As far back as the 13th century, when students at the Sorbonne got into armed brawls with Parisian tavern keepers, the town-and-gown relationship has been a fraught one. Treading on issues of class and culture, the tension between educational institutions and the communities that surround them is often exacerbated by attempts at keeping the one segregated from the other: Walling up the groves of academe only irritates the neighbors, and worse, it blocks out the light.
But in Waterville, Maine (population 16,000), some of those walls are coming down. On my recent visit, major changes appeared to be afoot—in a gaggle of new student-friendly restaurants and a bar, a new bookstore, and in a couple of major new buildings dotting the old downtown streetscape. “It’s enlightened self-interest,” said David Greene, president of Colby College. Since assuming the post in 2014, Greene has been busy finding new, resourceful ways of making his 211-year-old liberal arts program an integral part of its hometown’s future. His most recent venture at Colby is a new facility for a local arts group called Waterville Creates: The Paul J. Schupf Art Center was recently completed by New York–based architect Susan T. Rodriguez Architecture and Design (STR), and it’s a multivenue cultural hub smack in the middle of Waterville’s Main Street.
“We’ve had an incredible array of arts assets here for years,” said Shannon Haines, president and CEO of Waterville Creates. First launched a decade ago, Haines’s organization is a composite of several local institutions: the Ticonic Gallery + Studios, a grassroots art-making space; the Maine Film Center; and the Waterville Opera House, a fixture of the town for over a century. With Greene and Colby playing matchmaker, longtime college donor Paul J. Schupf left his estate to Colby for the purpose of creating an arts center in downtown Waterville. When Maine-based OPAL Architecture heard about the project, it asked STR’s founder, Susan T. Rodriguez, to partner in the interview process. Together, they won the commission with a design solid and simple enough to fit in on old-fashioned Main Street, yet flexible enough to accommodate not just Waterville Creates but a new outpost for the Colby College Museum of Art’s impressive collection. “It really is a collaborative effort between Colby and the local arts community,” said Rodriguez, herself a seasonal Mainer for many years.

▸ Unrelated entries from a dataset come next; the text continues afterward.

(** * Gemini adapter: error taxonomy, client and router

    A shallow embedding of
      - backend/open_webui/utils/gemini/errors.py   (the error taxonomy),
      - backend/open_webui/utils/gemini/client.py   (GeminiClient),
      - backend/open_webui/routers/gemini.py        (configuration and
        chat-completion routes),
    and the properties of the specification that concern them.

    Python values that travel as JSON are values of [json]; a Python
    [dict] is a [gmap string json].  A computation that may raise is a
    value of [res]; a computation that may also talk to the provider is
    a value of [M], which threads the log of outbound requests.

    The model follows the statements of the three files, with Python's
    rules for them: a name that a file does not import is unbound, an
    [except] clause that names a class which is no exception class
    raises a TypeError when an exception reaches it, and a function
    with a [yield] in its body is an asynchronous generator function.
    What the libraries do is taken from outside: the provider behind
    aiohttp, [json.loads], [str()] of an object that is not a string
    and [hash()] are parameters; numbers are integers, and a line of
    the event stream is its decoded text. *)

From Stdlib Require Import ZArith String Ascii List Lia Bool.
From stdpp Require Import base option list strings gmap.
Import ListNotations.

Set Warnings "-register-all".

Local Open Scope Z_scope.
Local Open Scope string_scope.

(* ===================================================================== *)
(** ** Text: [str.lower] and the [in] operator on strings *)
(* ===================================================================== *)

Module Text.

(** [str.lower] on one character: the letters A..Z move to a..z.  A
    string is the sequence of the bytes of its UTF-8 text; Python also
    lowers letters outside ASCII, and none of them becomes a letter of
    the two phrases the client looks for. *)
Definition lower_ascii (c : ascii) : ascii :=
  let n := nat_of_ascii c in
  if (65 <=? n)%nat && (n <=? 90)%nat then ascii_of_nat (n + 32) else c.

Fixpoint lower (s : string) : string :=
  match s with
  | EmptyString => EmptyString
  | String c r => String (lower_ascii c) (lower r)
  end.

(** [starts p s]: [s.startswith(p)]. *)
Fixpoint starts (p s : string) : bool :=
  match p, s with
  | EmptyString, _ => true
  | String a p', String b s' => if Ascii.eqb a b then starts p' s' else false
  | String _ _, EmptyString => false
  end.

(** [contains p s]: the Python expression [p in s]. *)
Fixpoint contains (p s : string) : bool :=
  starts p s ||
  match s with
  | EmptyString => false
  | String _ s' => contains p s'
  end.

(** [contains_ci p s]: [p in s.lower()], the test the client uses. *)
Definition contains_ci (p s : string) : bool := contains p (lower s).

End Text.

(* ===================================================================== *)
(** ** JSON values and Python's operations on them *)
(* ===================================================================== *)

Inductive json : Type :=
| JNull
| JBool (b : bool)
| JNum (n : Z)
| JStr (s : string)
| JList (l : list json)
| JDict (d : gmap string json).

(** The classes of the exceptions the three files raise, catch or let
    through.  The first nine are the classes of errors.py. *)
Inductive exn_class : Type :=
| CGeminiError
| CGeminiAPIError
| CGeminiAuthenticationError
| CGeminiRateLimitError
| CGeminiModelNotFoundError
| CGeminiInvalidRequestError
| CGeminiContextLengthExceededError
| CGeminiServerError
| CGeminiTimeoutError
| CClientError            (* aiohttp.ClientError *)
| CAsyncioTimeoutError    (* asyncio.TimeoutError *)
| CJSONDecodeError        (* json.JSONDecodeError *)
| CKeyError
| CIndexError
| CAttributeError
| CTypeError
| CNameError
| CValidationError        (* pydantic.ValidationError *)
| CHTTPException.         (* fastapi.HTTPException *)

#[global] Instance exn_class_eq_dec : EqDecision exn_class.
Proof. solve_decision. Defined.

(** An exception object: its class, [str(e)] and the [status_code]
    attribute ([None] when the attribute holds Python's [None]). *)
Record exn : Type := MkExn {
  exn_cls : exn_class;
  exn_msg : string;
  status_code : option Z
}.

Inductive res (A : Type) : Type :=
| Ok (a : A)
| Raise (e : exn).
Arguments Ok {A} a.
Arguments Raise {A} e.

Definition res_bind {A B} (c : res A) (k : A -> res B) : res B :=
  match c with
  | Ok a => k a
  | Raise e => Raise e
  end.

Declare Scope res_scope.
Delimit Scope res_scope with res.
Notation "x <- c ;;; k" := (res_bind c (fun x => k))
  (at level 100, c at next level, right associativity) : res_scope.

(* ===================================================================== *)
(** ** errors.py *)
(* ===================================================================== *)

Module errors.

(** The direct base class of each class of errors.py. *)
Definition base (c : exn_class) : option exn_class :=
  match c with
  | CGeminiAPIError => Some CGeminiError
  | CGeminiAuthenticationError | CGeminiRateLimitError
  | CGeminiModelNotFoundError | CGeminiInvalidRequestError
  | CGeminiContextLengthExceededError | CGeminiServerError
  | CGeminiTimeoutError => Some CGeminiAPIError
  | _ => None
  end.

Colby’s physical presence downtown represents a rapprochement of sorts between city and school. As David Greene notes, Schupf Arts has roots that “go back to the history of Colby and Waterville.” The college was originally located in the town proper before moving in 1929 to its current digs to the west, about a ten-minute drive away (on grounds deeded by the town, no less). Following its departure, Waterville persevered, but the region’s declining industrial sector slowly caught up with it, leaving behind vast, empty mills and a sense that the town’s best years were behind it. “They’ve seen some hard times,” Rodriguez said—though times have plainly been changing of late. Walking down Main Street, I passed a new parent-friendly hotel, a college dorm, and a bus running between downtown and the main campus. All are evidence of Colby’s increasing reinvestment efforts, with the Schupf Arts now the jewel in the crown.
To place a new arts center right at the center of the town, rather than on Colby’s campus, Rodriguez and her collaborators—including architects of record OPAL Architecture—had to contend with a delicate urban condition. The site is fronted on one side by the village green (a classic New England feature) and on the other by city hall, which doubles as the opera house (another staple of small towns in the region and elsewhere). The former occupant of the corner property was a somewhat awkward 1930s-with-additions pseudo-Georgian structure. Waterville Creates had kept offices in the building for years, but it was totally unsuited to the art group’s needs. “It was impenetrable,” said Haines. “There were almost no windows.” After some attempts to preserve it, it was decided the old would have to make way for the new.
That move opened the door for Rodriguez and company to—well, open up the door. “It was so important for [Schupf Arts] to have a sense of generosity,” said the architect. “We wanted this to be like a living room for downtown.” With a fully glazed facade looking over the village green, and a strongly articulated Main Street entry, the new design combines a feeling of freshness and openness with a simple material palette and modest scale. Where the old building effectively masked city hall from the street, the new one reestablishes the visual connection from west to east. This was an important prelude to STR’s chief logistical coup: Coming through the doors on Main, visitors can cross the glazed southern lobby and proceed up a set of stairs to a skywalk that leads directly into the opera house. A physical expression of Waterville Creates’s multipart organizational structure, that link is complemented by a plan that gives each program its own discrete space, with movie screens upstairs, the community studio and gallery at street level, and the Colby College Museum of Art’s satellite toward the rear.
On a cold winter day, the building certainly seemed to be living up to STR’s vision of a warm, collective gathering space, as a local weavers’ group gathered with their spinning wheels near the theater’s concession stand, home-baked goodies filling the space with a distinctly cozy aroma. But the space also draws Colbians off campus: “You see college students here all the time doing homework or just relaxing,” said Haines. And that’s exactly what their school’s president was hoping for. “Students today can choose from a lot of exciting places,” president Greene said. “This is making a huge difference in attracting people to Central Maine.”
Ian Volner is a Bronx-based writer covering architecture, design, and urbanism.